__Task prompt__
Reproduce exactly, from the data that follows, the line with "rs ← mapM (fun", the line with "else if range_last r =? 127 then true", and every line that lies between them.

__Data listing__
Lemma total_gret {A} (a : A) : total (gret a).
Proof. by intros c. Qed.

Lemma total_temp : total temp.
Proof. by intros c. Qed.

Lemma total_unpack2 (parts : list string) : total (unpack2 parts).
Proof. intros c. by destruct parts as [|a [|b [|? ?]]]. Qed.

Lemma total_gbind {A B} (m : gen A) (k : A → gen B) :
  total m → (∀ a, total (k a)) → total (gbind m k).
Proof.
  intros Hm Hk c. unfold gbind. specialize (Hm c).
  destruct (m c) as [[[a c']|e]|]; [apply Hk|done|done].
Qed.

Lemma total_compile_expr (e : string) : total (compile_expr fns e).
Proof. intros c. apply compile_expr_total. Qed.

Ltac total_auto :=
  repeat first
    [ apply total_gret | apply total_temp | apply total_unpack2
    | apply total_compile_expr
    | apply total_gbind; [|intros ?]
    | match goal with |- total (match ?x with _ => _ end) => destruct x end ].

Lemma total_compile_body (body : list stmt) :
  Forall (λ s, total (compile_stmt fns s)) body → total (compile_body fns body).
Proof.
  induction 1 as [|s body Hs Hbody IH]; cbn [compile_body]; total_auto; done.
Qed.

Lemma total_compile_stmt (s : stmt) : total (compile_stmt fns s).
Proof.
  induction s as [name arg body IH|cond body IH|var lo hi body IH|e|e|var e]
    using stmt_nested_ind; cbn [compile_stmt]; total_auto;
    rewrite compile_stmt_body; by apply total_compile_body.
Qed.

==

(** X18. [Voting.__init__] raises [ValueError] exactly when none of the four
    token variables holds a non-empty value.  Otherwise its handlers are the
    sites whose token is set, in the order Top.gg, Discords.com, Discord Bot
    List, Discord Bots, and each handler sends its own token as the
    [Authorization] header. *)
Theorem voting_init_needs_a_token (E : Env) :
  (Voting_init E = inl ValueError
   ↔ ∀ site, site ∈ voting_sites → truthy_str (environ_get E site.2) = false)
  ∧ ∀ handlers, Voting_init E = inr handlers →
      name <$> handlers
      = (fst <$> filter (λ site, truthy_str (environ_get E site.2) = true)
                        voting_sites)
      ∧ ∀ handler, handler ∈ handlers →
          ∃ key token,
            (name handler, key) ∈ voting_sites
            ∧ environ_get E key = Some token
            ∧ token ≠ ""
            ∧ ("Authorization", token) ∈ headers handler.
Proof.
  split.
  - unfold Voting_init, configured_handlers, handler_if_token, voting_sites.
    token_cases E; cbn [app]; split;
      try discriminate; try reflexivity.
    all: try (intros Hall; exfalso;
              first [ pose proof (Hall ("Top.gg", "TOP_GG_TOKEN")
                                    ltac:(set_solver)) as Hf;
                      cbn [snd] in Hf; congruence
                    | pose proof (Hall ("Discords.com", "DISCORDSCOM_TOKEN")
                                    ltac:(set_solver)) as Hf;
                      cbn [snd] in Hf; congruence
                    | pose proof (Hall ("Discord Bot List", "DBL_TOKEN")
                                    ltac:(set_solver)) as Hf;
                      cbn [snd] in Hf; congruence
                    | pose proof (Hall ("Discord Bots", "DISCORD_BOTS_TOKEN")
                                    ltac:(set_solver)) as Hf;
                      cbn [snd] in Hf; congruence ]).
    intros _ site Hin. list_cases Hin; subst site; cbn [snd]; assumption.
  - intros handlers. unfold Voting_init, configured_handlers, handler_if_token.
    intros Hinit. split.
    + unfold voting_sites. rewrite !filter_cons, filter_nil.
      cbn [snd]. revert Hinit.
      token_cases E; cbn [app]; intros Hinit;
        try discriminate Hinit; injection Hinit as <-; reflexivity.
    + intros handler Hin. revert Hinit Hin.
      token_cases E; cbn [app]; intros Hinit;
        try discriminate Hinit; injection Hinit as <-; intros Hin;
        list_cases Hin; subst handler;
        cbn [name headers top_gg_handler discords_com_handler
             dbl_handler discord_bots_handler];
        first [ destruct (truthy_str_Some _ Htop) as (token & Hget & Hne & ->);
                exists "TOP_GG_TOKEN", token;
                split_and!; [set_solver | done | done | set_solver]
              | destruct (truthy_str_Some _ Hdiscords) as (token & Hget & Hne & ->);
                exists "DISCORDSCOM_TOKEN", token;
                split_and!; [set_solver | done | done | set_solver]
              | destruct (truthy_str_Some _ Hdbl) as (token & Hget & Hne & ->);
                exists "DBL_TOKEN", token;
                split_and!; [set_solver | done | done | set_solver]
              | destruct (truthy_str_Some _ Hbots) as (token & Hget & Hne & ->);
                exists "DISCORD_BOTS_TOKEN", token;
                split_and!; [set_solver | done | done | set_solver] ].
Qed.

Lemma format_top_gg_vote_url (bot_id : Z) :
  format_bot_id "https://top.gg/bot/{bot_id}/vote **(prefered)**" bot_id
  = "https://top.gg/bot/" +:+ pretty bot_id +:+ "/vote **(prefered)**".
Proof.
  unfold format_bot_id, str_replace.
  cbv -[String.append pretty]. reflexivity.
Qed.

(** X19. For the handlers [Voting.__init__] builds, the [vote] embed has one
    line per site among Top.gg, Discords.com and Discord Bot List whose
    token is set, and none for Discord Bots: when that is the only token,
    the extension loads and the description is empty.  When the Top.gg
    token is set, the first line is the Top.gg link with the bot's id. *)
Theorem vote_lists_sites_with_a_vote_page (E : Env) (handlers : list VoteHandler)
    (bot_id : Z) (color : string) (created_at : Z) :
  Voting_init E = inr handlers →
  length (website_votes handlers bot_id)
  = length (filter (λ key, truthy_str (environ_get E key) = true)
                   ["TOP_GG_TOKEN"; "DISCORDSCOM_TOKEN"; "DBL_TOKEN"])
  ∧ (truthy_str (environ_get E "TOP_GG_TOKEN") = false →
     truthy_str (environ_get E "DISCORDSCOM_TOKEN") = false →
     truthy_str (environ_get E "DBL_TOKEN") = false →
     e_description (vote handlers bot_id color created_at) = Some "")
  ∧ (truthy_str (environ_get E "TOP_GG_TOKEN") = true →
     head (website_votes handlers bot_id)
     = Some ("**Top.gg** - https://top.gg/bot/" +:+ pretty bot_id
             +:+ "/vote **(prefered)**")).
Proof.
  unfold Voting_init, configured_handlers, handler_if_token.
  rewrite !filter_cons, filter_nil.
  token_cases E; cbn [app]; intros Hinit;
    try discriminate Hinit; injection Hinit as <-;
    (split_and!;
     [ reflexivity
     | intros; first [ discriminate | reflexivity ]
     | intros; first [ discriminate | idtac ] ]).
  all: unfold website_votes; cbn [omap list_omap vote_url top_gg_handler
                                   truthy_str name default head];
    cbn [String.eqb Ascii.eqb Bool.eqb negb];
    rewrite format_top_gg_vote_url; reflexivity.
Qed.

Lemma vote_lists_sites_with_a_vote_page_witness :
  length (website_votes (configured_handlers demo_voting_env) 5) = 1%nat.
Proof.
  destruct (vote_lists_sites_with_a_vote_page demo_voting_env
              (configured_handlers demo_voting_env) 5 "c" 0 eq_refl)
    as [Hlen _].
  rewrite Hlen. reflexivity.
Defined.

---

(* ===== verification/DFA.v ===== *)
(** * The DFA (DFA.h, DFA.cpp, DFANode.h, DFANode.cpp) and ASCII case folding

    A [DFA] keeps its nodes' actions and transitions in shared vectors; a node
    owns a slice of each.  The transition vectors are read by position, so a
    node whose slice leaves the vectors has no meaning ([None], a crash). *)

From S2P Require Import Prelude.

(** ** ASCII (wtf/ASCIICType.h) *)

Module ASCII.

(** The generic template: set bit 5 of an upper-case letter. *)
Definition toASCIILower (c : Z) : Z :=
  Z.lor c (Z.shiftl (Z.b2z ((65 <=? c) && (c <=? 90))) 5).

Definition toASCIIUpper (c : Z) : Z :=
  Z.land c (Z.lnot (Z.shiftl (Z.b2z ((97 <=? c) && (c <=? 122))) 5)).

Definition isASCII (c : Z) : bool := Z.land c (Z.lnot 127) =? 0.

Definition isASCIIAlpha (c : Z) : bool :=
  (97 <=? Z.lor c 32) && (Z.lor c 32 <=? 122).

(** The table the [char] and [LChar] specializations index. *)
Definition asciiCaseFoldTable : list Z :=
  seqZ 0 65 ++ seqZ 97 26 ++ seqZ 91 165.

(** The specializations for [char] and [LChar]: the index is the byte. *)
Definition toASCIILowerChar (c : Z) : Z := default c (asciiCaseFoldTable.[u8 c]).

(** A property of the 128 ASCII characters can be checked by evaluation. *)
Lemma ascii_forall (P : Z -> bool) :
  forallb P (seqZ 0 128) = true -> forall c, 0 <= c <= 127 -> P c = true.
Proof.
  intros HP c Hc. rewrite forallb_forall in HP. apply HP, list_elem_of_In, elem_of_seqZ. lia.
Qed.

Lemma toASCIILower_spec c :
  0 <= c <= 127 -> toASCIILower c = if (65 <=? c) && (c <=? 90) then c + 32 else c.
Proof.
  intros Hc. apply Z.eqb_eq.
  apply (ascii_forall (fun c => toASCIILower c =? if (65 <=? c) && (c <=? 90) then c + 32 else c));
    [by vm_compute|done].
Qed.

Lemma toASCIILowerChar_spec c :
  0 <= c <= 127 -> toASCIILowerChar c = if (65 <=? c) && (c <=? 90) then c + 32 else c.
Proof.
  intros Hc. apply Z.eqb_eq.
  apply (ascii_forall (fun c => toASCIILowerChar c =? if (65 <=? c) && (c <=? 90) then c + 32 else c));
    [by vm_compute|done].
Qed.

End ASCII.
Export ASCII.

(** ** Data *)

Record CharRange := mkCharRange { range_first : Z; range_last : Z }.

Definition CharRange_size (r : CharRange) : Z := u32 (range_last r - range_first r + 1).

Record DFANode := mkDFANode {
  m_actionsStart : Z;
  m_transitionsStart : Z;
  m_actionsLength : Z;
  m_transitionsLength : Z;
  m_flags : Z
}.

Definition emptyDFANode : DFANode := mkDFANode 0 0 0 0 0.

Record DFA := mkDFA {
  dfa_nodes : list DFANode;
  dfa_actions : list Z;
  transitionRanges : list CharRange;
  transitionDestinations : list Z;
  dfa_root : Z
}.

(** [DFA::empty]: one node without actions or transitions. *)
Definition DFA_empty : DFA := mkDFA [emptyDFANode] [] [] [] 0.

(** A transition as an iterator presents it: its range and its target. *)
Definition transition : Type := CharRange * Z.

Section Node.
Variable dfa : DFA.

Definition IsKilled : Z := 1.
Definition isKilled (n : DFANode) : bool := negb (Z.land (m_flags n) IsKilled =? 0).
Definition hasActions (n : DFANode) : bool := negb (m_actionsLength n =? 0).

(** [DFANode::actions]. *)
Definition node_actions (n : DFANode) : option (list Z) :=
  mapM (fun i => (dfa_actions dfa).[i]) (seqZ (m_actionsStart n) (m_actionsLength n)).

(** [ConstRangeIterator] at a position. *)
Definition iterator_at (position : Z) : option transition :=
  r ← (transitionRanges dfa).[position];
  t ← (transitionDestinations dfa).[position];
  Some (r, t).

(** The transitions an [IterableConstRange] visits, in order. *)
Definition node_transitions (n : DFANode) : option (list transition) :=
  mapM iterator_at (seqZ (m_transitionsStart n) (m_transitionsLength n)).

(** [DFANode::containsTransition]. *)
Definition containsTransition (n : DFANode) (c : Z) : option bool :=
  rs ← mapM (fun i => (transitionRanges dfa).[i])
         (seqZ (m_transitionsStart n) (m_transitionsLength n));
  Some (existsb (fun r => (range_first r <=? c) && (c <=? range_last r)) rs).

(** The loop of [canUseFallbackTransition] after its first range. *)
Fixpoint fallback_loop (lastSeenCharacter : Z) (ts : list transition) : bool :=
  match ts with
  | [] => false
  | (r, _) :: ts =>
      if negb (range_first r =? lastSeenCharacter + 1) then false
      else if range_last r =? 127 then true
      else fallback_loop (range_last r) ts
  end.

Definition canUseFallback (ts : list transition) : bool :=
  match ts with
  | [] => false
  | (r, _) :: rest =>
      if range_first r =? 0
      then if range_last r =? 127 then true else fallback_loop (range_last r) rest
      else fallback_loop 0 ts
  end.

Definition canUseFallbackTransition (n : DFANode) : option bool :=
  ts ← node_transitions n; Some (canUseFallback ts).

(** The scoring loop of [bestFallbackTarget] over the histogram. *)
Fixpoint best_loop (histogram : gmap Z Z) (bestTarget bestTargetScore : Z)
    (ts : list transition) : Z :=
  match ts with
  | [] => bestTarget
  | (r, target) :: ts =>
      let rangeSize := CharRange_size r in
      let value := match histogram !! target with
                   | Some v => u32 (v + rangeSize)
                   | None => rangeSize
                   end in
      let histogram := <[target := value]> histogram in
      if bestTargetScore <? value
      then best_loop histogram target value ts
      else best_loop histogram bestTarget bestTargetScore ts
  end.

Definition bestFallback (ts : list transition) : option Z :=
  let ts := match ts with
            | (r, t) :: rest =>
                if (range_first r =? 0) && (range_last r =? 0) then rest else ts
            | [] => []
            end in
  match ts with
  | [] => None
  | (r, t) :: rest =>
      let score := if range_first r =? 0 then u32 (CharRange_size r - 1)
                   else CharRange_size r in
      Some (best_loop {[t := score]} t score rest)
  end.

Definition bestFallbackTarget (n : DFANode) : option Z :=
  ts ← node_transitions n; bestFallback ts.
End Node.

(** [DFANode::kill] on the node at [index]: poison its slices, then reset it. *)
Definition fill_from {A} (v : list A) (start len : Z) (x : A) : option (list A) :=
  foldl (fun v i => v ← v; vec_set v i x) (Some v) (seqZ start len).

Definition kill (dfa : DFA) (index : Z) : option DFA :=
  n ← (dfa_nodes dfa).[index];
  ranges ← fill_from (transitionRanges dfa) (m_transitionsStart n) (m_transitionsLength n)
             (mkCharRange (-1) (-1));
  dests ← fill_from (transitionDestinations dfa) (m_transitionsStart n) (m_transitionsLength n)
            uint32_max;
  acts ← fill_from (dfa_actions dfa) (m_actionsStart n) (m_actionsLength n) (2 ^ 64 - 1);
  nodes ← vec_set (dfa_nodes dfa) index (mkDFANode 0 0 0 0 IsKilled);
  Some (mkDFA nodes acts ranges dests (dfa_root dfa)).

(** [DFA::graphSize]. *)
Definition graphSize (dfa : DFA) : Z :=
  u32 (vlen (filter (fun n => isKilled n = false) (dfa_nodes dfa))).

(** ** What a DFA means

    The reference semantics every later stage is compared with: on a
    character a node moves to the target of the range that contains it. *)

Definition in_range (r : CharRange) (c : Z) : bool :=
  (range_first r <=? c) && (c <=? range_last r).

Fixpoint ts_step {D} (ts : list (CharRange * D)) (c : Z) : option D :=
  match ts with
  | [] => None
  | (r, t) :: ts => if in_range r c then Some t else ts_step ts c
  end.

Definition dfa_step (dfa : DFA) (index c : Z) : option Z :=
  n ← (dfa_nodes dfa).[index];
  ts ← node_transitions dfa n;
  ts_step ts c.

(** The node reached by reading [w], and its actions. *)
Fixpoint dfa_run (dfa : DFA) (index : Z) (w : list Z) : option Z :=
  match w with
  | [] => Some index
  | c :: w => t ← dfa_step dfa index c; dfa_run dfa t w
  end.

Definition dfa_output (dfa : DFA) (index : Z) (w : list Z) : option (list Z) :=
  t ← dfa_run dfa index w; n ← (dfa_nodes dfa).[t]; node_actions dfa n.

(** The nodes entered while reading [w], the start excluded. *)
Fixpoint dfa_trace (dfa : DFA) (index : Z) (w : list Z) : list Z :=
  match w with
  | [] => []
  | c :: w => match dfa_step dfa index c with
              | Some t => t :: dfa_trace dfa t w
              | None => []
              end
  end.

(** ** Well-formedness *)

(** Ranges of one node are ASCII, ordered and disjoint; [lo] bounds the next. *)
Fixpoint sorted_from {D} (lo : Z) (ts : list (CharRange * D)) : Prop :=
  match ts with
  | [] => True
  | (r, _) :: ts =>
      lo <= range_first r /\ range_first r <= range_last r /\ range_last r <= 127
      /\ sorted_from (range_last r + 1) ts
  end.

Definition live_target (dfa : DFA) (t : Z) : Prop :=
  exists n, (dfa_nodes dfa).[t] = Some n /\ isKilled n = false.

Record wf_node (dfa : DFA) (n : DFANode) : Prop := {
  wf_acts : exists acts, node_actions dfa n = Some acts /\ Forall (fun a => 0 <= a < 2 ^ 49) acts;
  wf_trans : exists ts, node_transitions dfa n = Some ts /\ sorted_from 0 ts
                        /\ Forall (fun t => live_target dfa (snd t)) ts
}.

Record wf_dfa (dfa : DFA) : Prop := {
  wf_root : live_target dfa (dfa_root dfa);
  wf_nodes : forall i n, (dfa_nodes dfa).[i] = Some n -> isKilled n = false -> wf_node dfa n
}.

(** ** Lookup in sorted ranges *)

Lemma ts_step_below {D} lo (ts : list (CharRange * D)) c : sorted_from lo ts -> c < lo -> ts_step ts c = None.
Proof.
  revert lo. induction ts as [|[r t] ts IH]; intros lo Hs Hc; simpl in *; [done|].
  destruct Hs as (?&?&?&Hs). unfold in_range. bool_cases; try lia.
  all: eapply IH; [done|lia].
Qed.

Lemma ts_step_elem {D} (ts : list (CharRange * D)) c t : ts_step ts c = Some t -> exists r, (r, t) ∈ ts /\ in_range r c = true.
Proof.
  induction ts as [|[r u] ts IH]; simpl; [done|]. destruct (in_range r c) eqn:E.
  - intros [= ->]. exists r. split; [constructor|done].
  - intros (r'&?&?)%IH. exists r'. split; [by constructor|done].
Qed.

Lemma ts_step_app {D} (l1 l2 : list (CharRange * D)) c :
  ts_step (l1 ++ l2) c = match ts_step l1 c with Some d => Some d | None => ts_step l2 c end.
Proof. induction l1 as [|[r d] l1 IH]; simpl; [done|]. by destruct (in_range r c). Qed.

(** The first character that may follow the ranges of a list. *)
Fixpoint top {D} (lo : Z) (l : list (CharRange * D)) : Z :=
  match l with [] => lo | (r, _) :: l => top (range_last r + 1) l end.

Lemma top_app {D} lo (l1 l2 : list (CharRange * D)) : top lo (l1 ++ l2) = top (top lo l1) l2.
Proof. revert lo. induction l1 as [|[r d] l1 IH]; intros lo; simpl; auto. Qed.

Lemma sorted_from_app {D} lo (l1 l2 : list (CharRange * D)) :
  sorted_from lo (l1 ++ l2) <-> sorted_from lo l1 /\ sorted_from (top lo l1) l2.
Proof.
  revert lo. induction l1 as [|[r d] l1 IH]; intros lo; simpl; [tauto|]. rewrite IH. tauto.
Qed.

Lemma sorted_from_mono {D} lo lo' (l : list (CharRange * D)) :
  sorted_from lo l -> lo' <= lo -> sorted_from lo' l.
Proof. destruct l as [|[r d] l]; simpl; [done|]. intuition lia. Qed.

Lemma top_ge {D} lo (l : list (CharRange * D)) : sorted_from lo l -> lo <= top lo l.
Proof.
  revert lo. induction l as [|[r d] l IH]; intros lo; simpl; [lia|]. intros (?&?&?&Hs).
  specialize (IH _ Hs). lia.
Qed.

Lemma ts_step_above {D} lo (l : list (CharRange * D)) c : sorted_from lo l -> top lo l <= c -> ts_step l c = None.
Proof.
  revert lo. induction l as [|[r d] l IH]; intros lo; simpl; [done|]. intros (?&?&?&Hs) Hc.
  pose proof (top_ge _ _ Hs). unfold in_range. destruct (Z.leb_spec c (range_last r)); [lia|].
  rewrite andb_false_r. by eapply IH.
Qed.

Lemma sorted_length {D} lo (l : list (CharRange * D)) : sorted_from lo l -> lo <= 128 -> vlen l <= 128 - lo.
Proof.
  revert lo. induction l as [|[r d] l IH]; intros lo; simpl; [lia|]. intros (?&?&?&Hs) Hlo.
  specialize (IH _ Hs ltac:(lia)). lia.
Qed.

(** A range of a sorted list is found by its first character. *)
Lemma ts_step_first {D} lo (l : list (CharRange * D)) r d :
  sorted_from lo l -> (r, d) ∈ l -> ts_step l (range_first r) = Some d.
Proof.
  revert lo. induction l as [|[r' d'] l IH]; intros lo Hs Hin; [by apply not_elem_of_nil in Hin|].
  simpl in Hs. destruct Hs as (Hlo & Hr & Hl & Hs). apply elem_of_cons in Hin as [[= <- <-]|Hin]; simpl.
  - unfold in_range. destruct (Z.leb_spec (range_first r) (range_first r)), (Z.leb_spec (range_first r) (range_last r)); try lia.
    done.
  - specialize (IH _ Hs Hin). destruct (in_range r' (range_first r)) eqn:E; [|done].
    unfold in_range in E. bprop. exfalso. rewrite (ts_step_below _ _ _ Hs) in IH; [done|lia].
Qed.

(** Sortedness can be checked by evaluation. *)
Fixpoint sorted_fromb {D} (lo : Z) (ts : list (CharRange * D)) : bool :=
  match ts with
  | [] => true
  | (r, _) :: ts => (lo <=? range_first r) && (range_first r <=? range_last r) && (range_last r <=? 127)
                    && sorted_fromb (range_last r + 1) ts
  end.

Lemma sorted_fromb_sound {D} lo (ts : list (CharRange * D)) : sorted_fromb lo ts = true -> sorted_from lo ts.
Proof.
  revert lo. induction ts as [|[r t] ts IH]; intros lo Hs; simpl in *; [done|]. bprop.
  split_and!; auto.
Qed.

__Response__
  rs ← mapM (fun i => (transitionRanges dfa).[i])
         (seqZ (m_transitionsStart n) (m_transitionsLength n));
  Some (existsb (fun r => (range_first r <=? c) && (c <=? range_last r)) rs).

(** The loop of [canUseFallbackTransition] after its first range. *)
Fixpoint fallback_loop (lastSeenCharacter : Z) (ts : list transition) : bool :=
  match ts with
  | [] => false
  | (r, _) :: ts =>
      if negb (range_first r =? lastSeenCharacter + 1) then false
      else if range_last r =? 127 then true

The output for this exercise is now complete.